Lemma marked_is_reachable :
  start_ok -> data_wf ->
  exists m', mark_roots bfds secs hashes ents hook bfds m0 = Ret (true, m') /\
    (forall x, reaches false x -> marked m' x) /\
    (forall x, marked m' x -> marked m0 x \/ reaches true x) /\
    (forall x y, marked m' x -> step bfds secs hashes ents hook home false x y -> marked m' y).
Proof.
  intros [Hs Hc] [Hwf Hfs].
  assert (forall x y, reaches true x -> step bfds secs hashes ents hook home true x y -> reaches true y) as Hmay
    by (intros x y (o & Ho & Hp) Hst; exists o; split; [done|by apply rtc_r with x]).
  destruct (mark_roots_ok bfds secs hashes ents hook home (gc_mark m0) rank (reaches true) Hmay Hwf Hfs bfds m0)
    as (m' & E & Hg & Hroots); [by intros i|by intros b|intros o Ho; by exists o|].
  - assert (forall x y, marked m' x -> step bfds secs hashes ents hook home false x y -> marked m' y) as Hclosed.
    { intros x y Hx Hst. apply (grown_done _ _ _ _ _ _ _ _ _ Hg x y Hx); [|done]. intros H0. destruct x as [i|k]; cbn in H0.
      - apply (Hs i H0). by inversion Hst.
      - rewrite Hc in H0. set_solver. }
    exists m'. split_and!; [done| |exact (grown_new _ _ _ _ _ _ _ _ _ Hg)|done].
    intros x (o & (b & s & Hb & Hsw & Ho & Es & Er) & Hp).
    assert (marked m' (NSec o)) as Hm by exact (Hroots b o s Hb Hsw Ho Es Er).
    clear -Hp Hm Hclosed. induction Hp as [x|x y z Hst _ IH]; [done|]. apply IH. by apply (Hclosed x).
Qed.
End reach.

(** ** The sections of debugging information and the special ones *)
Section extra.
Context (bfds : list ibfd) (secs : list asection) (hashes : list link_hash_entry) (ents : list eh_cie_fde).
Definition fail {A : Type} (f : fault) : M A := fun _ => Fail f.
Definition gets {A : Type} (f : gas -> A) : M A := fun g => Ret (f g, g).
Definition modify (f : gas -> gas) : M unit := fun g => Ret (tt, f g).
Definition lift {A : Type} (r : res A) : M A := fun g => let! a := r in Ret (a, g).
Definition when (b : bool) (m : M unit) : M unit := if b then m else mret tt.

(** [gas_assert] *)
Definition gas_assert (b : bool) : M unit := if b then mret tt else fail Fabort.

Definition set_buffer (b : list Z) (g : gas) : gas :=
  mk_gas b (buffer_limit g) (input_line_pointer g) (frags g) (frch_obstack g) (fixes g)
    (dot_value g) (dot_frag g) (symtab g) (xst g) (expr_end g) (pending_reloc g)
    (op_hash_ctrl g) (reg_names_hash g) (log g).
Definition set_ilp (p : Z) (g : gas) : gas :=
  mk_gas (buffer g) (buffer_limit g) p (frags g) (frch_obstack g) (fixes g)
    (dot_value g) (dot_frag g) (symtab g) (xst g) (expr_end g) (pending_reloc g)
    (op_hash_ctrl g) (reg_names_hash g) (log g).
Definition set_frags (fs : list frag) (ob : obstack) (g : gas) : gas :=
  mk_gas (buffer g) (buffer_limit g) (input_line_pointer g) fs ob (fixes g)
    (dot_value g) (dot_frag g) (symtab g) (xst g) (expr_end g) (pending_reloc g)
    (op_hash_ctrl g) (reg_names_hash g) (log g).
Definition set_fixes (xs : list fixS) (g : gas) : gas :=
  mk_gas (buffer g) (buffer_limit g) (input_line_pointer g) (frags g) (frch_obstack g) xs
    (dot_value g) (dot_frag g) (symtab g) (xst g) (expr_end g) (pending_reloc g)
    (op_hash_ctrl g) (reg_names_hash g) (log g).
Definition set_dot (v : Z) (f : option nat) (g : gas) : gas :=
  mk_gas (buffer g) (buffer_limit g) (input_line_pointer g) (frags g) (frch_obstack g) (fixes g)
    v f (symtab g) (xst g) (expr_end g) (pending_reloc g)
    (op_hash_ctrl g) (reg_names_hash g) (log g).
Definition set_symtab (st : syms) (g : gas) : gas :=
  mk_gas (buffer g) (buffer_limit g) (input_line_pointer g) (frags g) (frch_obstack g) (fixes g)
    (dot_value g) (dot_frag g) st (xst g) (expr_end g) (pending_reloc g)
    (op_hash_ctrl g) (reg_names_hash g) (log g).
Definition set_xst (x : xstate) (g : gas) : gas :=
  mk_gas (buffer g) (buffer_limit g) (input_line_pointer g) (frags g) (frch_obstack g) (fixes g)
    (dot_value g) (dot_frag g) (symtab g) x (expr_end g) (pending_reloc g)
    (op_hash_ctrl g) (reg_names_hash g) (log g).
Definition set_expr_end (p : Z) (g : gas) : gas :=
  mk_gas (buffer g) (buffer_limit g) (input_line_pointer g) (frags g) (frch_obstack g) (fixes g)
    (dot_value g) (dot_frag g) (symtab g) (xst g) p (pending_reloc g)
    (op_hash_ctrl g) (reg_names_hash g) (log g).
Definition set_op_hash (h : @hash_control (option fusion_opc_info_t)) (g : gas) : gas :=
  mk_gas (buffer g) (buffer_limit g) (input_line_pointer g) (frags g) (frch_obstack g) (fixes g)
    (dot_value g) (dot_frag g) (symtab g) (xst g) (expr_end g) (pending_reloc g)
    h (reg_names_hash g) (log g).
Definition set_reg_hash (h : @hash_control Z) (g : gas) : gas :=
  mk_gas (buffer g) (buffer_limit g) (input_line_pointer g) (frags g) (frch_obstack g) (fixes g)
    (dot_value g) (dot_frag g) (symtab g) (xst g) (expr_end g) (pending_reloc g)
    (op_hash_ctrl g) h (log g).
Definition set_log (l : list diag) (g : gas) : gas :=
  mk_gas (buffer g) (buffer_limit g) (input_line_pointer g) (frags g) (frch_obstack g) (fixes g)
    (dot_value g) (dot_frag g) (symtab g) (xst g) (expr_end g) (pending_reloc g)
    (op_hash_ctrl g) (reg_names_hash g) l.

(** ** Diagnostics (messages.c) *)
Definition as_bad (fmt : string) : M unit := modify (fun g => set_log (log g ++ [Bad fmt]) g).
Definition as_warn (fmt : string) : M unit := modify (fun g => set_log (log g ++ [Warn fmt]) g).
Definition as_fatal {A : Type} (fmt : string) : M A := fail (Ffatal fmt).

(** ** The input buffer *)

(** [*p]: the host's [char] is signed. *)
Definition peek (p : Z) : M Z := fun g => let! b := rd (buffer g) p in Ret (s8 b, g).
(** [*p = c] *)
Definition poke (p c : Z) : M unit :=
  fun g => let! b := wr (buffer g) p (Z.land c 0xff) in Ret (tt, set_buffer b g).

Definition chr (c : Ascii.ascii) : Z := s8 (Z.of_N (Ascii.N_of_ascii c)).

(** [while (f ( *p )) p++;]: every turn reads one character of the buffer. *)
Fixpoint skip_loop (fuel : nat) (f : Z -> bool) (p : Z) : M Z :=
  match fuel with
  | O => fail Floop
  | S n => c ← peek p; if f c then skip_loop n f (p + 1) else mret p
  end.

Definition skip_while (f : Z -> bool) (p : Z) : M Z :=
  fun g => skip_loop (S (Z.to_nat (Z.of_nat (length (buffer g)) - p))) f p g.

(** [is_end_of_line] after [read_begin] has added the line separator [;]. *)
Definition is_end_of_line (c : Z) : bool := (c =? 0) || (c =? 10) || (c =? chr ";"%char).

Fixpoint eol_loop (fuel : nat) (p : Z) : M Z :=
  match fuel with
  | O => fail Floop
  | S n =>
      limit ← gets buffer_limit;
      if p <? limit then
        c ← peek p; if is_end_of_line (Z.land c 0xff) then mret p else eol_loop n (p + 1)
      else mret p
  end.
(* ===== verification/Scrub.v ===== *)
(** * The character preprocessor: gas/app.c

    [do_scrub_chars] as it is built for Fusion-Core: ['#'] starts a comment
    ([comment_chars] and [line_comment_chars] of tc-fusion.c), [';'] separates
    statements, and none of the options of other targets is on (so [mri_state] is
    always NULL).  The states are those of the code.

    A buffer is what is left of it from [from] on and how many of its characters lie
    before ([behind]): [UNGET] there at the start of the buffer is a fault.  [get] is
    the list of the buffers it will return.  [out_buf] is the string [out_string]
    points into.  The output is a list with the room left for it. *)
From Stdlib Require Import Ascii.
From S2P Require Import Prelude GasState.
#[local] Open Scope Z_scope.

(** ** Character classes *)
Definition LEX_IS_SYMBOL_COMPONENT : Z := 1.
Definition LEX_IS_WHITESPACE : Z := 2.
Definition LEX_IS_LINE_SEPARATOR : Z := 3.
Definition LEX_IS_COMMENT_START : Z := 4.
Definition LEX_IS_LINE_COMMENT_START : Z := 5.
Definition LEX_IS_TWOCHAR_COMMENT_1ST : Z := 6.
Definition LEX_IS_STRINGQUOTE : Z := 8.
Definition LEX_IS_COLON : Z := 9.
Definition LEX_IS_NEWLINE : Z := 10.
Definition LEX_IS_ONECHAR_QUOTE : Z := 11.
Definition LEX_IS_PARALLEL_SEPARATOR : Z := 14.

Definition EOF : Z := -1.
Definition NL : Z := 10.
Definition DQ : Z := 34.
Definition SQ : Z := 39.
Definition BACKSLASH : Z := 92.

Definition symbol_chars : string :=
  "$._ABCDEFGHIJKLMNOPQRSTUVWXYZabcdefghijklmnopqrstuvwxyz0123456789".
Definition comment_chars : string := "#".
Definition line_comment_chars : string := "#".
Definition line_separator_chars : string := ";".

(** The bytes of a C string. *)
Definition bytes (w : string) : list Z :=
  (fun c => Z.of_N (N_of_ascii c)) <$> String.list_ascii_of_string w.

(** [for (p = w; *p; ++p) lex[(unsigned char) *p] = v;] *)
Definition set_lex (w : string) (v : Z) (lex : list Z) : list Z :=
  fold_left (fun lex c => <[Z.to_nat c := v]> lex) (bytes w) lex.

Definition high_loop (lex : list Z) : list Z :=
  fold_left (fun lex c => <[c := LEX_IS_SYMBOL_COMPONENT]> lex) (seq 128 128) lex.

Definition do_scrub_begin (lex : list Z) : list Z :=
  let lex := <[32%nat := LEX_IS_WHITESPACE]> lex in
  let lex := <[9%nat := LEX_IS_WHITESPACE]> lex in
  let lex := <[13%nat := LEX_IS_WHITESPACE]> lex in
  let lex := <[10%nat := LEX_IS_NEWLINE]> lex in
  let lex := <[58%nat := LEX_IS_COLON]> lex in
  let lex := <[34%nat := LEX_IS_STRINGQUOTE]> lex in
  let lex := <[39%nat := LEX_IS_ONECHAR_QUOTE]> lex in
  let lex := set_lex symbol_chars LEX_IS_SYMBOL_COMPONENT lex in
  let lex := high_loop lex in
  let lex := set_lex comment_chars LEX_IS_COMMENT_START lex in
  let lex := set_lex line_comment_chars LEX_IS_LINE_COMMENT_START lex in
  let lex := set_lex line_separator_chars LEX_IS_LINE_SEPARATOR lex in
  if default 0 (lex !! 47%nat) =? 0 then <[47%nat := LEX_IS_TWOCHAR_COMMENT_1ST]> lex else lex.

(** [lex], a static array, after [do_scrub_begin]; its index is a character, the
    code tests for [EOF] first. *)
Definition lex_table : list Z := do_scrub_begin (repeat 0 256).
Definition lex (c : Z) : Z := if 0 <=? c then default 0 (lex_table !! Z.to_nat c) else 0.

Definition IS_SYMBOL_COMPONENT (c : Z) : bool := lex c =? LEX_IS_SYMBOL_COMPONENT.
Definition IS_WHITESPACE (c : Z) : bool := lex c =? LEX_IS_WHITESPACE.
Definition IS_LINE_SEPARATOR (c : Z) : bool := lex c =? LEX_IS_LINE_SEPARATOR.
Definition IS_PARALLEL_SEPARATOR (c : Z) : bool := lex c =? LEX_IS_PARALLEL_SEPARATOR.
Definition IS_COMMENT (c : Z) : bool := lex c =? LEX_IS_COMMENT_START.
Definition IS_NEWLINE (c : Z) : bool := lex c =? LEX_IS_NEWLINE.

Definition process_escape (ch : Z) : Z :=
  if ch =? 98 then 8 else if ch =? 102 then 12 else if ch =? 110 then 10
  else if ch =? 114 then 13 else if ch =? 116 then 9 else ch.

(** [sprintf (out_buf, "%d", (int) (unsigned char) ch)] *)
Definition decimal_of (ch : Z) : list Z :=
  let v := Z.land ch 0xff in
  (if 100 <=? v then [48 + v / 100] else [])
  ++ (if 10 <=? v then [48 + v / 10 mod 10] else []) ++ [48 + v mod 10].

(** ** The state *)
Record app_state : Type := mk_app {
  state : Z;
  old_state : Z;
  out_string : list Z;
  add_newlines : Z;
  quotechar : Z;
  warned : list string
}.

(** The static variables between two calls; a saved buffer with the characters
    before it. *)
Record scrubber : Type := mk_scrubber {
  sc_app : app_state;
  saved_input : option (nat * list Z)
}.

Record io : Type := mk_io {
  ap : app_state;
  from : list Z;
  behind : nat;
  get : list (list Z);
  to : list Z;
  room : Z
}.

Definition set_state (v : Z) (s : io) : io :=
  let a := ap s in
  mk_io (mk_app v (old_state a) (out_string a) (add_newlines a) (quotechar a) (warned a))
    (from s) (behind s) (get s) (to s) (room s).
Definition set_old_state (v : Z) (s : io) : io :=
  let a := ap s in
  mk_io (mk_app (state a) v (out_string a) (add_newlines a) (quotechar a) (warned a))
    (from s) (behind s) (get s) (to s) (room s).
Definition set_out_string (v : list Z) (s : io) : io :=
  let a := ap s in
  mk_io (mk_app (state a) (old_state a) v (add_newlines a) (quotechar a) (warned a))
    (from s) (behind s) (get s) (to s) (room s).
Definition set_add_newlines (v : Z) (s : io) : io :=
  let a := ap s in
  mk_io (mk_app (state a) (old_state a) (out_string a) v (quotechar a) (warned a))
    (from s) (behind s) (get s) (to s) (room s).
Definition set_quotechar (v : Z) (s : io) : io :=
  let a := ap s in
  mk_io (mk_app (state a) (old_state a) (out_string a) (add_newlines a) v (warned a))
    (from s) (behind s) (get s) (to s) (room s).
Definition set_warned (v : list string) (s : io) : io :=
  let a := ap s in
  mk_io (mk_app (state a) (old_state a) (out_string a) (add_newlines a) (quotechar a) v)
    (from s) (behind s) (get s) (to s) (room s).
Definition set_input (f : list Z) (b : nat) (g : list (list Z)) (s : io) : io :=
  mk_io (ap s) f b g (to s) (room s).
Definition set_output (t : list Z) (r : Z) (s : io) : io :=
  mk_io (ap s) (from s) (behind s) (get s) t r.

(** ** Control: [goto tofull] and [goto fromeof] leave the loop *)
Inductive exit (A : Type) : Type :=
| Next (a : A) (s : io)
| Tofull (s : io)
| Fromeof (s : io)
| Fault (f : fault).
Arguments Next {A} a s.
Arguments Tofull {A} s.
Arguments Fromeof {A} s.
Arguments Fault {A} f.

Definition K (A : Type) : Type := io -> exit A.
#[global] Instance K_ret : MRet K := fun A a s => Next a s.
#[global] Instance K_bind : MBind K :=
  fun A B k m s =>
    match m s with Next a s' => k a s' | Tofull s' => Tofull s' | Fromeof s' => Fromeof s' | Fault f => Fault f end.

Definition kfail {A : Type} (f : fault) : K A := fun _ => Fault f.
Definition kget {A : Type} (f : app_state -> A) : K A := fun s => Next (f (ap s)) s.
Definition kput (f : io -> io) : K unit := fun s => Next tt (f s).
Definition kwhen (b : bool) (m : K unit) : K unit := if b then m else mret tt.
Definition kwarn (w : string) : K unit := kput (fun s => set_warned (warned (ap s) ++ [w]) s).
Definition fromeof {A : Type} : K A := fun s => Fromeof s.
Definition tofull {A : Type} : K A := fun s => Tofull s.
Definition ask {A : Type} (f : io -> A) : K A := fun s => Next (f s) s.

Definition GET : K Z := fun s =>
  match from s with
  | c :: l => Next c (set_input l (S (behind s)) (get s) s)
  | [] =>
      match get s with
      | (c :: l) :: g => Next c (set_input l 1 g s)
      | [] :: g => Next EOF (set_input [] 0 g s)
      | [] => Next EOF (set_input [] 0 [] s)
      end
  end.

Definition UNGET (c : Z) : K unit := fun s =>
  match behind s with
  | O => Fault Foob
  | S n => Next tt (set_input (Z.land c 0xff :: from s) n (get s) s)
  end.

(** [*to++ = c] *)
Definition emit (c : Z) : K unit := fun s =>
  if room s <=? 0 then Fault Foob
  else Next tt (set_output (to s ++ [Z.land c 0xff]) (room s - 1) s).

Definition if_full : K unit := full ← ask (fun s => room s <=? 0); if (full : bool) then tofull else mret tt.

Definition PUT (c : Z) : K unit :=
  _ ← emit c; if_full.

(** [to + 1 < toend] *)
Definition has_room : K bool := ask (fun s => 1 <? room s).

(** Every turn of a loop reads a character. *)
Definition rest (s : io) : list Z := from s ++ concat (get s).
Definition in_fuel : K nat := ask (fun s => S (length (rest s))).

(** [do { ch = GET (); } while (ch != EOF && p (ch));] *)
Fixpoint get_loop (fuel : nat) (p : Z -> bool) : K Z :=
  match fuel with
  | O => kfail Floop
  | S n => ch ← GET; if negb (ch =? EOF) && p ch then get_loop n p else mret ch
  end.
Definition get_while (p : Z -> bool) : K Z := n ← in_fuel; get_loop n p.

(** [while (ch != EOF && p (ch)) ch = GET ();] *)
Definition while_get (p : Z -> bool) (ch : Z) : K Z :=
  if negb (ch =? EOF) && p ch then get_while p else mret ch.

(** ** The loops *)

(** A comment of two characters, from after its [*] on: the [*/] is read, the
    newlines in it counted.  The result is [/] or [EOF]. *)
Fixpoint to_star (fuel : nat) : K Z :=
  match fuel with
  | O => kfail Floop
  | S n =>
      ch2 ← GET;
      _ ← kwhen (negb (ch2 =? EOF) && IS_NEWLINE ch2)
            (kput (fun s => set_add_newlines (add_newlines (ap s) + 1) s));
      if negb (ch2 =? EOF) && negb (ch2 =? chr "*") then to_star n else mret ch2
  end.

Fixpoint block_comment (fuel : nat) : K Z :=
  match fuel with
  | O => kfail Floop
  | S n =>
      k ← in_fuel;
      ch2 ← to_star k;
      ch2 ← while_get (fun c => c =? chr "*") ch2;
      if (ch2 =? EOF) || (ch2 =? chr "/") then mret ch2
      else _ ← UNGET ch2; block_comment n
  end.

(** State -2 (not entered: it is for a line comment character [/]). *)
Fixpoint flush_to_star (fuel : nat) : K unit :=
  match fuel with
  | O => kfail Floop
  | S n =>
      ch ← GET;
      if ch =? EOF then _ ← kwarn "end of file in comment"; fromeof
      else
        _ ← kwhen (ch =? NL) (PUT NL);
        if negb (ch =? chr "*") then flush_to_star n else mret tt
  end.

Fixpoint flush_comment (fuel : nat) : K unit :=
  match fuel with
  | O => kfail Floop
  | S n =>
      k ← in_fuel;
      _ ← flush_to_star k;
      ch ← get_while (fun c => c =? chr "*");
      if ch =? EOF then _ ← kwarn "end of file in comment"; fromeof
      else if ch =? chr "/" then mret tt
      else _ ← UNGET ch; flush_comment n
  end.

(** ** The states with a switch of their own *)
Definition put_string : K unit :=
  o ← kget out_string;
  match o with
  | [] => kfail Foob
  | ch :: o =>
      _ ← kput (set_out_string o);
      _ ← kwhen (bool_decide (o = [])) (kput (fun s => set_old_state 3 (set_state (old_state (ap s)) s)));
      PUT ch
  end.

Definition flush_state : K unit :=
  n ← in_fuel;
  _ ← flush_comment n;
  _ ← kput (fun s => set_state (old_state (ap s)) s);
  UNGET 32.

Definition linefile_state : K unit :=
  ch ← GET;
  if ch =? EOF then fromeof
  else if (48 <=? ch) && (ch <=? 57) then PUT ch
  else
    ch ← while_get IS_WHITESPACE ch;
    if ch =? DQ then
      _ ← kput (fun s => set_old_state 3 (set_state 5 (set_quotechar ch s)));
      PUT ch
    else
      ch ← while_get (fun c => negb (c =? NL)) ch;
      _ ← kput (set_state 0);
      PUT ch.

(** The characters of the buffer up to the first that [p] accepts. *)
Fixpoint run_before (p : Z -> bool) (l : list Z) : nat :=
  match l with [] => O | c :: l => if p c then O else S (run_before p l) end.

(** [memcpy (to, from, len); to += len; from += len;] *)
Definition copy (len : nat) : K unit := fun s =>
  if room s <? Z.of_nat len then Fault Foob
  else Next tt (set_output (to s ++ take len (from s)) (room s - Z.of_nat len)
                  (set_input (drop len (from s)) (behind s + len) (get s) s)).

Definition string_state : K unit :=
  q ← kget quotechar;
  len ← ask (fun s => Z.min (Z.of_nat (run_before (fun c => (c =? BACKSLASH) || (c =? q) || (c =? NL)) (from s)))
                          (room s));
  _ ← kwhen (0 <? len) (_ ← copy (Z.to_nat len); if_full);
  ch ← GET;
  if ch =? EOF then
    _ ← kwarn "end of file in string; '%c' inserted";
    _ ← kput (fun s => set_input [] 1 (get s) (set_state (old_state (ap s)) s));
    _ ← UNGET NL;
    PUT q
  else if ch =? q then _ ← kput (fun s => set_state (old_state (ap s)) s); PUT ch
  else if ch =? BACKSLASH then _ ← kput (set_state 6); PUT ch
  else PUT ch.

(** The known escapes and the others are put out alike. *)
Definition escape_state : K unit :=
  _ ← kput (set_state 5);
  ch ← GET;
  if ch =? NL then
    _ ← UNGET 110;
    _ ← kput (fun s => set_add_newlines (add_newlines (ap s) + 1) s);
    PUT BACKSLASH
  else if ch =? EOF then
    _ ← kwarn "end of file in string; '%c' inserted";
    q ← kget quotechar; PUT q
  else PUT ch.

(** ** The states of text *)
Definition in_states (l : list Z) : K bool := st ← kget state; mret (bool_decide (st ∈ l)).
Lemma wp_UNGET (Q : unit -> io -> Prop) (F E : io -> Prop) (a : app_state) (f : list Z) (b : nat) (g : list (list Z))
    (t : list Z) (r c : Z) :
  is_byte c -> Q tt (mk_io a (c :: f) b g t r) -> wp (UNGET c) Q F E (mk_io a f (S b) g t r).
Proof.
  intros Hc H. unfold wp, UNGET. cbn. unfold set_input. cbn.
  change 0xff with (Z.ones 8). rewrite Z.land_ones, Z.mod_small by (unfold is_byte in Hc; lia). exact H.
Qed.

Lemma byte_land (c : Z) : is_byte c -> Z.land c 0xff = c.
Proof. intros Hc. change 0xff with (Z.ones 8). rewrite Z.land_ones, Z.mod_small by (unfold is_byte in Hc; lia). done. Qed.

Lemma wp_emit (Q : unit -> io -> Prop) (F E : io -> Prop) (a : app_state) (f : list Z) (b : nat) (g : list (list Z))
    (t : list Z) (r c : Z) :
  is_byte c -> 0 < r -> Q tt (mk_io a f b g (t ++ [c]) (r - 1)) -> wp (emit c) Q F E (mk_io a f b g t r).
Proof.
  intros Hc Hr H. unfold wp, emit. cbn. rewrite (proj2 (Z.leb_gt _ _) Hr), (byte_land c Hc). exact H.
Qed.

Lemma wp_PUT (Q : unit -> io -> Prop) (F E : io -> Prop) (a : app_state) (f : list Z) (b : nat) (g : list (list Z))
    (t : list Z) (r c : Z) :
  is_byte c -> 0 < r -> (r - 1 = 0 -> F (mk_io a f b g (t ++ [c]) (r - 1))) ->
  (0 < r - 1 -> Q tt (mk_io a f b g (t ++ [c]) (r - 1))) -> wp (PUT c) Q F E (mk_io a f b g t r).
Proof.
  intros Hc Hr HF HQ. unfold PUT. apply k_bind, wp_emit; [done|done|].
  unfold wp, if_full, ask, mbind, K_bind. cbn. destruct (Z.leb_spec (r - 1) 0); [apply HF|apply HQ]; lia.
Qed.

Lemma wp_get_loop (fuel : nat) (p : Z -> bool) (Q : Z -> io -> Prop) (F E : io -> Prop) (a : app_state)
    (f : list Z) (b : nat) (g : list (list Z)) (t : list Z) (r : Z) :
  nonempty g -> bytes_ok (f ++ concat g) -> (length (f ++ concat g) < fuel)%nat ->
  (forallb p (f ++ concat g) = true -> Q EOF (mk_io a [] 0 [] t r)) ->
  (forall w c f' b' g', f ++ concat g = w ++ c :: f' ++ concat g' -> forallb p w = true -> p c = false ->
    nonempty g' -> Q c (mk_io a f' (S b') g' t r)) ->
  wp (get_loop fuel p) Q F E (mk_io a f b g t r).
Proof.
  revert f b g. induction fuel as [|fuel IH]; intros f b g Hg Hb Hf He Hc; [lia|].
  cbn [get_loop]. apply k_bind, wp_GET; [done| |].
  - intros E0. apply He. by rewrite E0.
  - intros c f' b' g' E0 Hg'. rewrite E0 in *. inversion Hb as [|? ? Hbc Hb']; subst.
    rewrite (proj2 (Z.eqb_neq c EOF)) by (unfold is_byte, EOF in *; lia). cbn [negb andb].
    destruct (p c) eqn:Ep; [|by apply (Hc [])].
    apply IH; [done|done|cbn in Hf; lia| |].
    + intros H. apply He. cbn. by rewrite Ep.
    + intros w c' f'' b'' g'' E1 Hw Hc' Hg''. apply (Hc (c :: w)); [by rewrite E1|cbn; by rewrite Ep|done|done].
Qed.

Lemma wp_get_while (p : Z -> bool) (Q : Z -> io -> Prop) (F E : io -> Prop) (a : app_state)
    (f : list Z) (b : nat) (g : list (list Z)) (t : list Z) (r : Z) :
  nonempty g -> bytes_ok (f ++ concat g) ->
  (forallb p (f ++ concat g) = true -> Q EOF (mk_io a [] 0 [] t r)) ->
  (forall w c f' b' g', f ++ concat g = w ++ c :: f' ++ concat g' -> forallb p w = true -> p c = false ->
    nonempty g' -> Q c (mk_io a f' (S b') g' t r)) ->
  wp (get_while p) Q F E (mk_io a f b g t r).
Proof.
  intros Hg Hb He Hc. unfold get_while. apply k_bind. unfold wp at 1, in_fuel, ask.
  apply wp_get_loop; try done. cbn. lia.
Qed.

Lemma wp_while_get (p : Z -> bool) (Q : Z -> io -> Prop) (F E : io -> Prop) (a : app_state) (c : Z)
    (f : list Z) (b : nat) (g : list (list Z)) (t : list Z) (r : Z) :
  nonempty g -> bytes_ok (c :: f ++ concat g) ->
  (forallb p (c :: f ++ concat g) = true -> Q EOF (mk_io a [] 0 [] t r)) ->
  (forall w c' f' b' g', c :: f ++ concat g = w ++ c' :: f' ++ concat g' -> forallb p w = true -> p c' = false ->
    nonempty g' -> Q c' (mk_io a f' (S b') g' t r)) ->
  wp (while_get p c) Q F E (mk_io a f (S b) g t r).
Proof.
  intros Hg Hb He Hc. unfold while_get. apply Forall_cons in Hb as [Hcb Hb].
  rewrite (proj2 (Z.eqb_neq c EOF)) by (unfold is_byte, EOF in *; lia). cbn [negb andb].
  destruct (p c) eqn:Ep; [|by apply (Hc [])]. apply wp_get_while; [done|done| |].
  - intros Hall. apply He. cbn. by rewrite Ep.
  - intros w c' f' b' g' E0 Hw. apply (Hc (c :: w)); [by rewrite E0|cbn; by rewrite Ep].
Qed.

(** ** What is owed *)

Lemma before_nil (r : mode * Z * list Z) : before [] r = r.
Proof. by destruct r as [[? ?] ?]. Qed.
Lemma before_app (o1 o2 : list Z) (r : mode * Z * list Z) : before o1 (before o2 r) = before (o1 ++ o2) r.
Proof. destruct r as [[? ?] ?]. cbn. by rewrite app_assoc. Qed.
_____
- _TRY IT_: For each line in the entries that contains the string "Instance", make a copy.

- _RESULT OF THE TASK_:
#[global] Instance K_ret : MRet K := fun A a s => Next a s.
#[global] Instance K_bind : MBind K :=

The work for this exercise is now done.